# Your task:
I need the lines from the one with "Definition ShipmentStatus_as_str (self" through the end of the material, copied exactly and with nothing else included.
● ● ●
(* ===== verification/Shipping.v ===== *)
(** * Shipping ([crates/domain/src/shipping.rs] and the departure handler of
      [crates/api/src/repo/shipping/departure.rs])

    Shipment creation from a ready pack session, the manual manifest that gives
    each carton its tracking number, cancellation, and departure in increments
    of scanned cartons; then the rows that [confirm_departure] reads and
    updates, so that a whole history of departures can be followed. *)

From S2P Require Import Prelude.
From S2P Require Import RustStr.
From S2P Require Import Orders.
From S2P Require Import Packing.

(** ** Data *)

Inductive ShipmentDocumentType := PackingSlip | CartonLabelSet.

Definition ShipmentDocumentType_as_str (self : ShipmentDocumentType) : string :=
  match self with PackingSlip => "packing_slip" | CartonLabelSet => "carton_label_set" end.

Definition ShipmentDocumentType_parse (value : string) : option ShipmentDocumentType :=
  str_match value [("packing_slip", PackingSlip); ("carton_label_set", CartonLabelSet)].

Inductive ShipmentStatus :=
| AwaitingManifest | Manifested | PartiallyDeparted | ShipmentDeparted | ShipmentCancelled.

#[global] Instance ShipmentStatus_eq_dec : EqDecision ShipmentStatus.
Proof. solve_decision. Defined.

Definition ShipmentStatus_as_str (self : ShipmentStatus) : string :=
  match self with
  | AwaitingManifest => "awaiting manifest"
  | Manifested => "manifested"
  | PartiallyDeparted => "partially departed"
  | ShipmentDeparted => "departed"
  | ShipmentCancelled => "cancelled"
  end.

Definition ShipmentStatus_parse (value : string) : option ShipmentStatus :=
  str_match value
    [("awaiting manifest", AwaitingManifest); ("manifested", Manifested);
     ("partially departed", PartiallyDeparted); ("departed", ShipmentDeparted);
     ("cancelled", ShipmentCancelled)].

Inductive ShipmentCancellationReason :=
| PackingCorrection | ShippingDataCorrection | DuplicateShipment | OperatorError
| ShipmentCancelOther.

#[global] Instance ShipmentCancellationReason_eq_dec : EqDecision ShipmentCancellationReason.
Proof. solve_decision. Defined.

Inductive ShippingTextField :=
| CarrierCodeField | CarrierServiceCodeField | ManifestReferenceField | TrackingNumberField
| ShipmentScanValueField.

Inductive ShippingError :=
| InvalidRevision (value : Z)
| InvalidText (field : ShippingTextField)
| TextTooLong (field : ShippingTextField) (maximum : Z)
| OrderNotAwaitingShipment (status : OrderStatus)
| PackSessionNotReady
| EmptyShipment
| DuplicateShipmentCarton
| ShipmentNotAwaitingManifest (status : ShipmentStatus)
| TrackingAssignmentSetMismatch
| DuplicateTrackingNumber
| ShipmentNotManifested (status : ShipmentStatus)
| ShipmentNotCancellable (status : ShipmentStatus)
| InvalidCancellationNote
| CancellationNoteRequired
| DepartureCartonSetMismatch.

Definition MAX_CARRIER_CODE_LENGTH : Z := 100.
Definition MAX_CARRIER_SERVICE_CODE_LENGTH : Z := 100.
Definition MAX_MANIFEST_REFERENCE_LENGTH : Z := 200.
Definition MAX_TRACKING_NUMBER_LENGTH : Z := 200.
Definition MAX_SHIPMENT_SCAN_VALUE_LENGTH : Z := 200.
Definition MAX_SHIPMENT_CANCELLATION_NOTE_LENGTH : Z := 500.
● ● ●
# Finished exercise:
Definition ShipmentStatus_as_str (self : ShipmentStatus) : string :=
  match self with
  | AwaitingManifest => "awaiting manifest"
  | Manifested => "manifested"
  | PartiallyDeparted => "partially departed"
  | ShipmentDeparted => "departed"
  | ShipmentCancelled => "cancelled"
  end.

Definition ShipmentStatus_parse (value : string) : option ShipmentStatus :=
  str_match value
    [("awaiting manifest", AwaitingManifest); ("manifested", Manifested);
     ("partially departed", PartiallyDeparted); ("departed", ShipmentDeparted);
     ("cancelled", ShipmentCancelled)].

Inductive ShipmentCancellationReason :=
| PackingCorrection | ShippingDataCorrection | DuplicateShipment | OperatorError
| ShipmentCancelOther.

#[global] Instance ShipmentCancellationReason_eq_dec : EqDecision ShipmentCancellationReason.
Proof. solve_decision. Defined.

Inductive ShippingTextField :=
| CarrierCodeField | CarrierServiceCodeField | ManifestReferenceField | TrackingNumberField
| ShipmentScanValueField.

Inductive ShippingError :=
| InvalidRevision (value : Z)
| InvalidText (field : ShippingTextField)
| TextTooLong (field : ShippingTextField) (maximum : Z)
| OrderNotAwaitingShipment (status : OrderStatus)
| PackSessionNotReady
| EmptyShipment
| DuplicateShipmentCarton
| ShipmentNotAwaitingManifest (status : ShipmentStatus)
| TrackingAssignmentSetMismatch
| DuplicateTrackingNumber
| ShipmentNotManifested (status : ShipmentStatus)
| ShipmentNotCancellable (status : ShipmentStatus)
| InvalidCancellationNote
| CancellationNoteRequired
| DepartureCartonSetMismatch.

Definition MAX_CARRIER_CODE_LENGTH : Z := 100.
Definition MAX_CARRIER_SERVICE_CODE_LENGTH : Z := 100.
Definition MAX_MANIFEST_REFERENCE_LENGTH : Z := 200.
Definition MAX_TRACKING_NUMBER_LENGTH : Z := 200.
Definition MAX_SHIPMENT_SCAN_VALUE_LENGTH : Z := 200.
Definition MAX_SHIPMENT_CANCELLATION_NOTE_LENGTH : Z := 500.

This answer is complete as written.